Action item:
Please list all lines of the material below in which the string "embedding" occurs.

Source data:
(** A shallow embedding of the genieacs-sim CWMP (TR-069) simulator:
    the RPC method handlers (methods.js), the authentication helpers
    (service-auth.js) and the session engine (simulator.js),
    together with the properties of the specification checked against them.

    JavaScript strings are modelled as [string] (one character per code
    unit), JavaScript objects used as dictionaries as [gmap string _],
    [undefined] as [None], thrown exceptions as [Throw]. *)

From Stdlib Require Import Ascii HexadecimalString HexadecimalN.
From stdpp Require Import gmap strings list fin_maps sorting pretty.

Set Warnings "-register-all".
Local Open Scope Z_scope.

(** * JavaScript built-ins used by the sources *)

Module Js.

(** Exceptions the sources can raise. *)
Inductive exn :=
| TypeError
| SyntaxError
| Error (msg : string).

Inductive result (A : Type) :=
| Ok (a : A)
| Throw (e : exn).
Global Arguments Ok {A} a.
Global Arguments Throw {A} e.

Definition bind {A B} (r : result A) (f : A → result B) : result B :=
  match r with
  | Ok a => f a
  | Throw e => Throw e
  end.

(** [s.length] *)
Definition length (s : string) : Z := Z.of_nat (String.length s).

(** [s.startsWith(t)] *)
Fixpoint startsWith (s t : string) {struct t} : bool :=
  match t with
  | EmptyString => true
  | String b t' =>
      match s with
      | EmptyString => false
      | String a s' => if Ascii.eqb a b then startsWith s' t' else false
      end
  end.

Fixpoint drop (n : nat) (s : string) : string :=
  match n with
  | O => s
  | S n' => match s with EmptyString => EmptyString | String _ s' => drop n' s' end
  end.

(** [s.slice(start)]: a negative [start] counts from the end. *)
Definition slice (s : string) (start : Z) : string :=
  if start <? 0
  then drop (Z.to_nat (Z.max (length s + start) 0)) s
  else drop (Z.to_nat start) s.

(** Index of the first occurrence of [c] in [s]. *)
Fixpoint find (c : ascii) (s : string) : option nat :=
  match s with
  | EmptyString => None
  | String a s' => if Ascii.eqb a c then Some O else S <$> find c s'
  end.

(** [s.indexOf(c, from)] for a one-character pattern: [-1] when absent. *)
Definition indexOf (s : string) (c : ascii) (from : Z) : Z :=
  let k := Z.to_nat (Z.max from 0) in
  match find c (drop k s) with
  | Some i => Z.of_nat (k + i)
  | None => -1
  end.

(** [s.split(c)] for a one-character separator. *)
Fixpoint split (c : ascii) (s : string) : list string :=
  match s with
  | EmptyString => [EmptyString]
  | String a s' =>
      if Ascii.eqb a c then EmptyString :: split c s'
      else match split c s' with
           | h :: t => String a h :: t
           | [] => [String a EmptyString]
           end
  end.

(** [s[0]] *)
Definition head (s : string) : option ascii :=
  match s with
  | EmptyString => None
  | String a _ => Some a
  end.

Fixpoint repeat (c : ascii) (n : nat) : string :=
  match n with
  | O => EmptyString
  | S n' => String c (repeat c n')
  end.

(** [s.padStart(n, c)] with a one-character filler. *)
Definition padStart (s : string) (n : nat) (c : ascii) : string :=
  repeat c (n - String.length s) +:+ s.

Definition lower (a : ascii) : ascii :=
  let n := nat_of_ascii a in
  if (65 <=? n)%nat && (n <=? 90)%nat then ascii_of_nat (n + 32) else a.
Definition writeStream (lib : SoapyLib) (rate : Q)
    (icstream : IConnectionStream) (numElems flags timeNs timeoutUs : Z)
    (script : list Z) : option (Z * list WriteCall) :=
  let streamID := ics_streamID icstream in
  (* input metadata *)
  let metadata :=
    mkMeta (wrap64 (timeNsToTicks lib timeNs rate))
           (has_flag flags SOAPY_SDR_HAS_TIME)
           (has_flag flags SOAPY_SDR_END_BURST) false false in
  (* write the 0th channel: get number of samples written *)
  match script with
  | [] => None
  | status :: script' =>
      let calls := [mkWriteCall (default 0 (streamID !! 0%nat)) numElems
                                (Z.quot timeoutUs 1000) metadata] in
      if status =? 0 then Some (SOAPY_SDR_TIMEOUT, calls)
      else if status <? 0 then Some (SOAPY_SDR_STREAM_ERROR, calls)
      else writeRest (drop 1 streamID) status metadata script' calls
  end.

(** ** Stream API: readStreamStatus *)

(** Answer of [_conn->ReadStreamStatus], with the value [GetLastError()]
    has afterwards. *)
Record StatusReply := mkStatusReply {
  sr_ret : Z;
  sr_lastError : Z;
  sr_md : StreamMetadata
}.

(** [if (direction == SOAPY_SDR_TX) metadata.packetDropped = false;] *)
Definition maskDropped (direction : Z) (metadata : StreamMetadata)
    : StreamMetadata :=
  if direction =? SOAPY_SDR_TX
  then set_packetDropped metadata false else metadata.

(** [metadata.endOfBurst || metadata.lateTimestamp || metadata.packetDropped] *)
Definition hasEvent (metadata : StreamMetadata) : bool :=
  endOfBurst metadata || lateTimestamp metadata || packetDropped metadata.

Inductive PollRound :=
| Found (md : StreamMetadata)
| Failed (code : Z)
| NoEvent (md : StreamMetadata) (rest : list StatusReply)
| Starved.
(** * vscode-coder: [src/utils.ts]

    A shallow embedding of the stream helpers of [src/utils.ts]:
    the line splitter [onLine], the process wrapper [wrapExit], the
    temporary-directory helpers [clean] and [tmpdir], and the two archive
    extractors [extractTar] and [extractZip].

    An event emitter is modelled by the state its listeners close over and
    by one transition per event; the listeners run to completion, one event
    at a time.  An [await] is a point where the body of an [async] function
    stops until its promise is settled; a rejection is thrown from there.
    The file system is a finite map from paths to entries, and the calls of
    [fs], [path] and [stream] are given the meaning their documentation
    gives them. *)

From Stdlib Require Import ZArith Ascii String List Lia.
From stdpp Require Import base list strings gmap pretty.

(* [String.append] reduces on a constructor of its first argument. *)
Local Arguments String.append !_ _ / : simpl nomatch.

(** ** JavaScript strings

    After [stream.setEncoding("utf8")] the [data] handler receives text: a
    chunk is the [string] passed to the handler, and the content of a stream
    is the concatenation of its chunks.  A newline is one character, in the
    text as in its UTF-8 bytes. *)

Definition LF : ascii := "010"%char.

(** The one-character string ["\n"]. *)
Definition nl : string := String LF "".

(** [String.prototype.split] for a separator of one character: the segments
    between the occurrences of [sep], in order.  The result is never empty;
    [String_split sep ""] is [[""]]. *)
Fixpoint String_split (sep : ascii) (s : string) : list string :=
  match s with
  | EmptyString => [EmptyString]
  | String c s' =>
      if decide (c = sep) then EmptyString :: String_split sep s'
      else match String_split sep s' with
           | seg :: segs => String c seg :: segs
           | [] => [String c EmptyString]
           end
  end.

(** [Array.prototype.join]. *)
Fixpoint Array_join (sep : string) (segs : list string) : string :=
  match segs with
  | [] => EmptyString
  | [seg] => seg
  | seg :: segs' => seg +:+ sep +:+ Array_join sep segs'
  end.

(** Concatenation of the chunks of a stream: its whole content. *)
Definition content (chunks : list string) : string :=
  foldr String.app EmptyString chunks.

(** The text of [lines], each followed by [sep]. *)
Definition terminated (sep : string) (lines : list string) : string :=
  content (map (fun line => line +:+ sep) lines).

==

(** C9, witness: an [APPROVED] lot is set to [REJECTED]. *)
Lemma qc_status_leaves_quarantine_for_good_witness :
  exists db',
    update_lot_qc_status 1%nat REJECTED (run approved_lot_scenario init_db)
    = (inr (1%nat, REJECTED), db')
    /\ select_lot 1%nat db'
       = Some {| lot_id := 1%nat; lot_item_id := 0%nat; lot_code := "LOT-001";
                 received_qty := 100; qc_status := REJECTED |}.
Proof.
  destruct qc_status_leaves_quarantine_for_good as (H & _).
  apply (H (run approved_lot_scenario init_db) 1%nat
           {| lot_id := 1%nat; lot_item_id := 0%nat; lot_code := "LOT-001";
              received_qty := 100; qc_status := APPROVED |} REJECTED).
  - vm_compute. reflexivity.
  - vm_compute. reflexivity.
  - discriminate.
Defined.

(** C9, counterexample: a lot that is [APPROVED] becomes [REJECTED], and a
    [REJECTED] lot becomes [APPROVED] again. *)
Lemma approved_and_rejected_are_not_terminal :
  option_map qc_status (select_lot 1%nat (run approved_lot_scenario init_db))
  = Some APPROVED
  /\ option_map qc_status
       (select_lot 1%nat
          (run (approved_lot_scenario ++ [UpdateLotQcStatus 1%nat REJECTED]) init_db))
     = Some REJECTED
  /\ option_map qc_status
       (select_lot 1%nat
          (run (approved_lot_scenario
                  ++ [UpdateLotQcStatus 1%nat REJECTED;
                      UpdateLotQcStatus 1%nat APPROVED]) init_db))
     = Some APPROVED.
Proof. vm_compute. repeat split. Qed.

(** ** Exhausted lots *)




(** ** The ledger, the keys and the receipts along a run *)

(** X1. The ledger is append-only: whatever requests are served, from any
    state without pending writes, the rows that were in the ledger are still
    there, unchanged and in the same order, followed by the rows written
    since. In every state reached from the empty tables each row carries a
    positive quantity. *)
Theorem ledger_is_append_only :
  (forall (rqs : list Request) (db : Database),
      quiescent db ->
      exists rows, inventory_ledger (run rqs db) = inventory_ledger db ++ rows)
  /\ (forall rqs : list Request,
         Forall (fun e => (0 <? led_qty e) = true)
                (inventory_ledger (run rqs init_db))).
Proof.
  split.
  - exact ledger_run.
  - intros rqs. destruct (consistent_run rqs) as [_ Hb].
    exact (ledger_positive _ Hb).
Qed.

Finished exercise:
(** A shallow embedding of the genieacs-sim CWMP (TR-069) simulator:
    A shallow embedding of the stream helpers of [src/utils.ts]:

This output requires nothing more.